(* ===== verification/OpenInv.v ===== *)
(** Opening a file: do_open of kernel/fs/open.c, from the path to the descriptor. *)

From Stdlib Require Import Ascii.
From stdpp Require Import base functions numbers list gmap strings.
From S2P Require Import Prelude Sched Mutex PageAlloc Slab KMem Vfs VnodeInv Ramfs RamfsInv FsTree Namev NamevInv VfsSyscall PathInv FileInv.

Open Scope Z_scope.

(** The mode a file gets. *)
Definition open_mode (oflags : Z) : Z :=
  let append := if Z.land oflags 0x700 =? O_APPEND then FMODE_APPEND else 0 in
  if Z.land oflags 3 =? O_RDONLY then Z.lor append FMODE_READ else Z.lor (Z.lor append FMODE_WRITE) FMODE_READ.

(** The flag open_namev gets: one of O_CREAT, O_TRUNC and O_APPEND, or none. *)
Definition open_flag (oflags : Z) : Z :=
  let status := Z.land oflags 0x700 in
  if (status =? O_CREAT) || (status =? O_TRUNC) || (status =? O_APPEND) then status else 0.

Section Open.
Context {M : Type} `{KMemLaws M}.
Implicit Types (s : vfs M) (L : Z → Z) (R F : list Z) (P : list piece) (c : Z → option node).

(** The descriptor [fd] got a new file on the inode [k]. *)
Definition opened_fd L' R F P s fd oflags (k : Z) c s' : Prop := ∃ f v,
  v_files s !! f = None ∧ finv L' R F P s' ∧ v_p_files s' = <[Z.to_nat fd := f]> (v_p_files s) ∧
  v_files s' = <[f := File 0 (open_mode oflags) 1 v]> (v_files s) ∧ vno_at s' v = Some k ∧
  v_p_cwd s' = v_p_cwd s ∧ v_root s' = v_root s ∧ (∀ w, w ∈ file_vnodes (v_files s) ++ R → vno_at s' w = vno_at s w) ∧
  ∀ a, content s' a = c a.

(** The file structures a call that fails leaves behind: none, or a new one. *)
Definition file_left (lost : bool) s (F' : list Z) s' : Prop :=
  if lost then ∃ f, F' = [f] ∧ v_files s !! f = None ∧ v_files s' = <[f := File 0 0 1 NULL]> (v_files s)
  else F' = [] ∧ v_files s' = v_files s.

(** The call failed: the file it allocated stays, and one reference to the vnode of
    each of the inodes [ks]. *)
Definition open_failed ks lost L R F P s (ret err : Z) s' : Prop :=
  ret = - err ∧ ∃ vs F', Forall2 (λ v k, vno_at s' v = Some k) vs ks ∧ file_left lost s F' s' ∧ finv L (vs ++ R) (F' ++ F) P s' ∧ v_p_files s' = v_p_files s ∧ v_p_cwd s' = v_p_cwd s ∧
  v_root s' = v_root s ∧ (∀ w, w ∈ file_vnodes (v_files s) ++ R → vno_at s' w = vno_at s w) ∧ ∀ a, content s' a = content s a.

(** The path names a directory and the file is to be written: the file structure
    that stays has the vnode, but not a reference to it. *)
Definition open_refused L R F P s (ret k : Z) s' : Prop :=
  ret = - EISDIR ∧ ∃ f v, v_files s !! f = None ∧ v_files s' = <[f := File 0 0 1 v]> (v_files s) ∧
  vninv L (file_vnodes (v_files s) ++ R) (PObj (v_file_allocator s) f :: file_pieces (v_file_allocator s) (v_files s) ++ P) s' ∧
  v_p_files s' = v_p_files s ∧ v_p_cwd s' = v_p_cwd s ∧ v_root s' = v_root s ∧
  (∀ w, w ∈ file_vnodes (v_files s) ++ R → vno_at s' w = vno_at s w) ∧ ∀ a, content s' a = content s a.

Definition open_post L R F P s path oflags (fd : nat) (ret : Z) s' : Prop :=
  open_failed [] false L R F P s ret EBADF s' ∨
  match parent_of s path with
  | inl err => open_failed (stuck s path) true L R F P s ret err s'
  | inr kd =>
      let r := (parsed path).2 in
      match found (content s) kd r with
      | Some k =>
          if (if content s k is Some n then is_dir n else false) && (Z.land oflags 3 =? O_RDWR) then open_refused L R F P s ret k s'
          else ret = Z.of_nat fd ∧ opened_fd L R F P s ret oflags k (content s) s'
      | None =>
          if Z.land (open_flag oflags) O_CREAT =? 0 then open_failed [] true L R F P s ret ENOENT s'
          else open_failed [] true L R F P s ret ENOSPC s' ∨
            ∃ ino c', ret = Z.of_nat fd ∧ adds (content s) kd (copy_name r.1 r.2) (NFile 0 zero_bytes) ino c' ∧
              opened_fd (<[ino := 1]> L) R F P s ret oflags ino c' s'
      end
  end.

(** The last part of do_open. *)
Definition install_fd (fd f acc status : Z) : vM M Z :=
  put_fd fd f ;;;
  (if status =? O_APPEND then upd_file f (set_fmode FMODE_APPEND)
   else upd_file f (λ x, set_pos 0 (set_fmode 0 x))) ;;;
  (if acc =? O_RDONLY then upd_file f (λ x, set_fmode (Z.lor (f_mode x) FMODE_READ) x)
   else if acc =? O_WRONLY then upd_file f (λ x, set_fmode (Z.lor (f_mode x) FMODE_WRITE) x)
   else upd_file f (λ x, set_fmode (Z.lor (Z.lor (f_mode x) FMODE_WRITE) FMODE_READ) x)) ;;;
  kret fd.

Lemma install_fd_run s (fd : nat) f v oflags :
  v_files s !! f = Some (File 0 0 1 v) → Z.land oflags 3 = O_RDONLY ∨ Z.land oflags 3 = O_RDWR →
  install_fd (Z.of_nat fd) f (Z.land oflags 3) (Z.land oflags 0x700) s =
    RRet (Z.of_nat fd) (with_file (upd_p_files <[fd := f]> s) f (File 0 (open_mode oflags) 1 v)).
Proof.
  intros Hf Hacc. unfold install_fd, put_fd, upd_file, open_mode. rewrite Nat2Z.id.
  erewrite kbind_of_ret by reflexivity. set (s1 := upd_p_files <[fd := f]> s).
  assert (Hf1 : get_file f s1 = RRet (File 0 0 1 v) s1) by (by apply get_file_run).
  destruct (Z.land oflags 0x700 =? O_APPEND);
    (erewrite kbind_of_ret; [|erewrite kbind_of_ret by exact Hf1; reflexivity]);
    destruct Hacc as [-> | ->]; simpl;
    (erewrite kbind_of_ret; [|erewrite kbind_of_ret by apply get_with_file; apply put_with_file]); done.
Qed.

Lemma open_mode_range oflags : 0 ≤ open_mode oflags < 8.
Proof. unfold open_mode. by repeat case_match. Qed.

Lemma finv_installed L R F P s (fd : nat) f v oflags :
  finv L R (f :: F) P s → v_files s !! f = Some (File 0 0 1 v) → v ≠ NULL → v_p_files s !! fd = Some NULL →
  finv L R F P (with_file (upd_p_files <[fd := f]> s) f (File 0 (open_mode oflags) 1 v)).
Proof.
  intros HI Hf Hv Hfd. pose proof (finv_put_back _ _ _ _ _ _ _ _ HI Hf Hv Hfd) as HI1.
  destruct (fi_file _ _ _ _ _ HI1 f _ Hf) as [K1 K2 K3 K4 K5 K6].
  eapply finv_file; [exact HI1|exact Hf|done| |done]. split; try done. apply open_mode_range.
Qed.

(** From the vnode to the descriptor. *)
Lemma open_finish_wp L' R F P s s1 s2 m (fd : nat) f v k c oflags (n : node) (tail : vM M Z) (Q : Z → vfs M → Prop) :
  Z.land oflags 3 = O_RDONLY ∨ Z.land oflags 3 = O_RDWR →
  v_p_files s !! fd = Some NULL → v_files s !! f = None →
  s1 = with_file (with_mem m s) f (File 0 0 1 NULL) →
  finv L' (v :: R) (f :: F) P s2 → vframe (file_vnodes (v_files s1) ++ R) s1 s2 → (∀ a, content s2 a = c a) →
  vno_at s2 v = Some k → c k = Some n → is_dir n && negb (Z.land oflags 3 =? O_RDONLY) = false →
  (∀ s, tail s = install_fd (Z.of_nat fd) f (Z.land oflags 3) (Z.land oflags 0x700) s) →
  (∀ s', opened_fd L' R F P s (Z.of_nat fd) oflags k c s' → Q (Z.of_nat fd) s') →
  wp may_overflow (upd_file f (set_fvnode v) ;;;
    let* dir := isdir v in
    if dir && ((Z.land oflags 3 =? O_WRONLY) || (Z.land oflags 3 =? O_RDWR)) then vput v ;;; kret (- EISDIR)
    else tail) Q s2.
Proof.
  intros Hacc Hfd Hnew -> HI2 [Hs2 Hv2] Hc2 Hv Hn Hdir Htail HQ.
  assert (Hf2 : v_files s2 !! f = Some (File 0 0 1 NULL)). { rewrite (sm_files _ _ Hs2). apply lookup_insert_eq. }
  pose proof (fi_vn _ _ _ _ _ HI2) as HV2.
  assert (Hvn : v ≠ NULL).
  { apply vno_at_Some in Hv as (y & Hy & _). pose proof (vk_pos _ _ _ _ (vi_vnode _ _ _ _ HV2 v y Hy)). unfold NULL. lia. }
  apply wp_bind. eapply wp_run; [unfold upd_file; erewrite kbind_of_ret by (by apply get_file_run); done|].
  change (upd_files _ s2) with (with_file s2 f (File 0 0 1 v)).
  pose proof (finv_set_vnode _ _ _ _ _ _ _ _ HI2 Hf2 eq_refl Hvn) as HI3.
  change (set_fvnode v _) with (File 0 0 1 v) in HI3. set (s3 := with_file s2 f (File 0 0 1 v)) in *.
  apply wp_bind. eapply wp_run; [eapply (isdir_run _ _ _ s3); [apply (fi_vn _ _ _ _ _ HI3)|exact Hv|]|].
  { change (content s3 k) with (content s2 k). rewrite Hc2. exact Hn. }
  fold (is_dir n). assert (is_dir n && ((Z.land oflags 3 =? O_WRONLY) || (Z.land oflags 3 =? O_RDWR)) = false) as ->.
  { destruct Hacc as [E|E]; rewrite E in *; simpl in *; [by rewrite andb_false_r|done]. }
  assert (Hp3 : v_p_files s3 = v_p_files s) by apply Hs2.
  eapply wp_run; [rewrite Htail; apply (install_fd_run s3 fd f v); [apply lookup_insert_eq|done]|]. apply HQ.
  exists f, v. split_and!; try done.
  - eapply finv_installed; [done|apply lookup_insert_eq|done|by rewrite Hp3].
  - simpl. rewrite Nat2Z.id. f_equal. exact Hp3.
  - simpl. rewrite (sm_files _ _ Hs2). simpl. by rewrite !insert_insert_eq.
  - apply Hs2.
  - apply Hs2.
  - intros w Hw. apply Hv2. simpl. rewrite file_vnodes_insert by done. exact Hw.
Qed.

(** The vnode is put again, but the file keeps it. *)
Lemma open_isdir_wp L R F P s s1 s2 m f v k oflags (n : node) (tail : vM M Z) (Q : Z → vfs M → Prop) :
  v_files s !! f = None → s1 = with_file (with_mem m s) f (File 0 0 1 NULL) → finv L R (f :: F) P s1 →
  got L (file_vnodes (v_files s1) ++ R) (file_pieces (v_file_allocator s1) (v_files s1) ++ P) s1 k v s2 →
  0 < L k → content s k = Some n → is_dir n && (Z.land oflags 3 =? O_RDWR) = true →
  (∀ s', open_refused L R F P s (- EISDIR) k s' → Q (- EISDIR) s') →
  wp may_overflow (upd_file f (set_fvnode v) ;;;
    let* dir := isdir v in
    if dir && ((Z.land oflags 3 =? O_WRONLY) || (Z.land oflags 3 =? O_RDWR)) then vput v ;;; kret (- EISDIR)
    else tail) Q s2.
Proof.
  intros Hnew -> HI1 (HI2 & [Hs2 Hw2] & Hc2 & Hv) HL Hn Hdir HQ.
  assert (Hf2 : v_files s2 !! f = Some (File 0 0 1 NULL)). { rewrite (sm_files _ _ Hs2). apply lookup_insert_eq. }
  apply wp_bind. eapply wp_run; [unfold upd_file; erewrite kbind_of_ret by (by apply get_file_run); done|].
  change (upd_files _ s2) with (with_file s2 f (File 0 0 1 v)). set (s3 := with_file s2 f (File 0 0 1 v)).
  apply (vninv_other _ _ _ s2 (v_files s3) (v_root s3) (v_p_files s3) (v_p_cwd s3)) in HI2. fold s3 in HI2.
  change (vninv L (v :: file_vnodes (<[f := File 0 0 1 NULL]> (v_files s)) ++ R)
    (file_pieces (v_file_allocator s) (<[f := File 0 0 1 NULL]> (v_files s)) ++ P) s3) in HI2.
  apply wp_bind. eapply wp_run; [eapply (isdir_run _ _ _ s3); [exact HI2|exact Hv|]|].
  { change (content s3 k) with (content s2 k). rewrite Hc2. exact Hn. }
  fold (is_dir n). apply andb_true_iff in Hdir as [-> ->]. rewrite orb_true_r. cbn [andb].
  destruct (vput_run _ _ _ _ _ k HI2 Hv) as (s4 & Hr & HI4 & [Hs4 Hw4] & Hc4).
  apply wp_bind. eapply wp_run; [exact Hr|]. apply wp_ret. apply HQ. split; [done|]. exists f, v.
  assert (Hin : ∀ w, w ∈ file_vnodes (v_files s) ++ R → w ∈ file_vnodes (<[f := File 0 0 1 NULL]> (v_files s)) ++ R).
  { intros w. by rewrite file_vnodes_insert. }
  split_and!; [done|..].
  - rewrite (sm_files _ _ Hs4). simpl. rewrite (sm_files _ _ Hs2). simpl. apply insert_insert_eq.
  - eapply vninv_perm; [..|exact HI4]; simpl; [by rewrite file_vnodes_insert|by rewrite file_pieces_insert].
  - rewrite (sm_p_files _ _ Hs4). apply Hs2.
  - rewrite (sm_p_cwd _ _ Hs4). apply Hs2.
  - rewrite (sm_root _ _ Hs4). apply Hs2.
  - intros w Hw%Hin. rewrite Hw4 by done. by apply Hw2.
  - intros a. rewrite Hc4 by (right; by left). apply Hc2.
Qed.

Lemma paths_ok_more L R R' s : paths_ok L R s → R ⊆ R' → paths_ok L R' s.
Proof. intros [[? ?] [? ?] ?] Hsub. split; [split; [set_solver|done]|split; [set_solver|done]|done]. Qed.

Lemma failed_leaves ks L R F P s s1 m f s2 err :
  s1 = with_file (with_mem m s) f (File 0 0 1 NULL) → v_files s !! f = None → finv L R (f :: F) P s1 →
  leaves ks L (file_vnodes (v_files s1) ++ R) (file_pieces (v_file_allocator s1) (v_files s1) ++ P) s1 s2 →
  open_failed ks true L R F P s (- err) err s2.
Proof.
  intros E Hnew HI1 (vs & Hvs & Hb). pose proof Hb as (_ & [Hs Hv] & Hc). split; [done|]. exists vs, [f].
  split_and!; [done| |eapply finv_becomes; [exact HI1|exact Hb|solve_Permutation]| | | | |].
  - exists f. split_and!; [done..|]. rewrite (sm_files _ _ Hs). by rewrite E.
  - rewrite (sm_p_files _ _ Hs). by rewrite E.
  - rewrite (sm_p_cwd _ _ Hs). by rewrite E.
  - rewrite (sm_root _ _ Hs). by rewrite E.
  - intros w Hw. rewrite Hv; [by rewrite E|]. rewrite E. simpl. by rewrite file_vnodes_insert.
  - intros a. rewrite Hc. by rewrite E.
Qed.

Lemma do_open_wp L R F P s path oflags (fd : nat) :
  finv L R F P s → paths_ok L R s → starts_slash (path_rest path) = false → strlen path ≤ MAXPATHLEN →
  Z.land oflags 3 = O_RDONLY ∨ Z.land oflags 3 = O_RDWR → list_find (λ f, f = NULL) (v_p_files s) = Some (fd, NULL) →
  wp may_overflow (do_open path oflags) (open_post L R F P s path oflags fd) s.
Proof.
  intros HI HP Hst Hlen Hacc Hfd.
  unfold do_open. fold (open_flag oflags).
  assert ((Z.land oflags 3 =? O_RDONLY) || (Z.land oflags 3 =? O_WRONLY) || (Z.land oflags 3 =? O_RDWR) = true) as ->
    by (by destruct Hacc as [-> | ->]). cbn [negb].
  destruct (Z.ltb_spec MAXPATHLEN (strlen path)); [lia|].
  apply wp_bind. eapply wp_run; [apply get_empty_fd_run|]. rewrite Hfd.
  destruct (Z.eqb_spec (- EMFILE) (Z.of_nat fd)); [unfold EMFILE in *; lia|].
  apply list_find_Some in Hfd as (Hfd & _ & _). apply wp_bind.
  destruct (fget_new_run _ _ _ _ _ HI) as [(f & m & Hg & Hf0 & Hnew & HI1)|(m & Hg & HI1)]; (eapply wp_run; [exact Hg|]).
  2: { rewrite Z.eqb_refl. apply wp_ret. left. split; [done|]. exists [], []. by split_and!. }
  destruct (Z.eqb_spec f NULL); [unfold NULL in *; lia|].
  set (s1 := with_file (with_mem m s) f (File 0 0 1 NULL)) in *.
  assert (HP1 : paths_ok L (file_vnodes (v_files s1) ++ R) s1).
  { apply (paths_ok_more _ R); [|set_solver]. destruct HP as [A B C]. split; [exact A|exact B|exact C]. }
  apply wp_bind. eapply wp_mono; [apply (open_namev_wp _ _ _ _ _ _ (fi_vn _ _ _ _ _ HI1) HP1 Hst)|].
  intros [ret v] s2. unfold opened. change (parent_of s1 path) with (parent_of s path).
  change (content s1) with (content s). unfold open_post.
  destruct (parent_of s path) as [err|kd] eqn:Hpar.
  { change (stuck s1 path) with (stuck s path). intros (-> & Herr & Hl). destruct (Z.ltb_spec (- err) 0); [|lia].
    apply wp_ret. right. by eapply failed_leaves. }
  destruct (parent_linked _ _ _ _ _ HP Hst Hpar) as (HLd & size & l & Hc).
  assert (Hwr : (Z.land oflags 3 =? O_WRONLY) = false) by (by destruct Hacc as [-> | ->]).
  destruct (found (content s) kd (parsed path).2) as [k|] eqn:Hf.
  - intros (-> & Hgot). pose proof Hgot as (HI2 & Hf2 & Hc2 & Hv). simpl.
    destruct (found_linked _ _ _ _ _ _ _ (tree_sound _ _ (po_tree _ _ _ HP)) HLd Hc (proj2 (parsed_ok path Hst)) Hf) as [HLk [nd Hn]].
    rewrite Hn. destruct (is_dir nd && (Z.land oflags 3 =? O_RDWR)) eqn:Hd.
    { eapply (open_isdir_wp L R F P s s1 s2 m f v k oflags nd); try done. intros s' Hre. by right. }
    eapply (open_finish_wp L R F P s s1 s2 m fd f v k (content s) oflags nd); try done.
    + eapply finv_becomes; [exact HI1|by split_and!|solve_Permutation].
    + destruct Hacc as [E|E]; rewrite E in *; [by rewrite andb_false_r|done].
    + intros s0. unfold install_fd. rewrite Hwr, !andb_false_r. done.
    + intros s' Ho. right. done.
  - destruct (Z.land (open_flag oflags) O_CREAT =? 0).
    { intros [-> Hb]. apply wp_ret. right. by eapply failed_leaves, leaves_nil. }
    intros [(ino & c' & -> & Ha & Hb & Hv)|[-> Hb]].
    2: { apply wp_ret. right. left. by eapply failed_leaves, leaves_nil. }
    simpl. pose proof Hb as (HI2 & Hf2 & Hc2).
    assert (Hino : c' ino = Some (NFile 0 zero_bytes)).
    { destruct Ha as (? & ? & ? & ? & ? & _ & _ & ? & ->). assert (kd ≠ ino) by congruence.
      by rewrite fn_lookup_insert_ne, fn_lookup_insert. }
    eapply (open_finish_wp (<[ino := 1]> L) R F P s s1 s2 m fd f v ino c' oflags (NFile 0 zero_bytes)); try done.
    + eapply finv_becomes; [exact HI1|exact Hb|solve_Permutation].
    + intros s0. unfold install_fd. rewrite Hwr, !andb_false_r. done.
    + intros s' Ho. right. right. by exists ino, c'.
Qed.
End Open.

## [Task to carry out]
Please state how many lines of the entries above include the string "Hdir", giving the number and nothing more.

## [Exercise result]
3